Can workers take action against asbestos exposure?

As we have discussed in previous blog posts, the United States Environmental Protection Agency is aware of the harm asbestos causes. Yet, the EPA’s efforts to ban asbestos completely have been rejected by the courts on legal grounds. Some lawmakers continue to try and pass laws to ban the substance, but without any success.

For decades, workers faced the risk of exposure to asbestos. Many still do – and some are not keeping quiet.

Workers continue speaking out about risk

Several retired and current workers in industries across the country keep speaking out about the serious problem of asbestos. A recent article from National Public Radio (NPR) highlights one case of workers from OxyChem’s facility in Niagara Falls. These workers explained a near-nightmare workplace, where asbestos caked the walls and floor, and constantly floated in the air.

It is a bold step for these workers to tell their stories. Whether it is related to workplace safety issues – such as asbestos exposure – or even discrimination at work, workers face internal struggles about speaking out against their employers. Many might worry about their jobs, or they simply do not want to deal with more stress. Fears of employer retaliation are constant.

These worries and fears are understandable and reasonable. However, what should workers know about their rights?

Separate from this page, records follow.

(** * dials scaling: the data manager of [data_manager_functions.py]

    A shallow embedding of [algorithms/scaling/data_manager_functions.py]
    (classes [Data_Manager], [aimless_Data_Manager], [XDS_Data_Manager] and
    the function [select_variables_in_range]) together with the fixture of
    [test_basis_and_target_function.py] that exercises the fixed-Ih target.

    Conventions.
    - A [flex.double] / [flex.int] / [flex.bool] array is a [list].
    - The element type of [flex.double] is kept abstract behind the class
      [Double]; it has two instances: IEEE binary64 ([float], what Python
      runs) and exact rationals ([Q], used where a statement needs the laws
      of an ordered field, which binary64 rounding does not have).
    - A [flex.reflection_table] is a finite map from column names to
      columns ([gmap string column]).
    - Python exceptions are values of [exception]; fallible code returns a
      [result]. *)

From Stdlib Require Import ZArith QArith Qround Floats Lia Lqa Bool.
From stdpp Require Import gmap strings list fin_maps sorting.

Three things workers must know

No worker should have to face the risk of a workplace that puts their health in danger. If workers wish to take action about this risk, there are a few things they should consider:

  • Know your rights: The Occupational Safety and Health Administration (OSHA) specifically states that employees have a right to a safe workplace and that employers, in turn, must prevent exposure to asbestos. Also, OSHA provides protection against retaliation for workers who blow the whistle and report unsafe working conditions.
  • You have inside knowledge: Workers know the ins and outs of their workplace and industry. While employers may report they are following workplace safety standards, workers have the experience – and often the evidence – that this is not necessarily true.
  • Legal guidance is available: Workers do not have to face these issues alone. Those facing health risks or mesothelioma diagnoses because of occupational asbestos exposure can seek justice with legal advocates on their sides.

Important note: Unlike the workers described in the NPR article, some workers simply are not willing to speak out. Others are just not comfortable speaking out. Regardless, if they faced exposure to asbestos on the job in Tennessee, and now a risk of mesothelioma, lung cancer, or asbestosis, they may be eligible for compensation.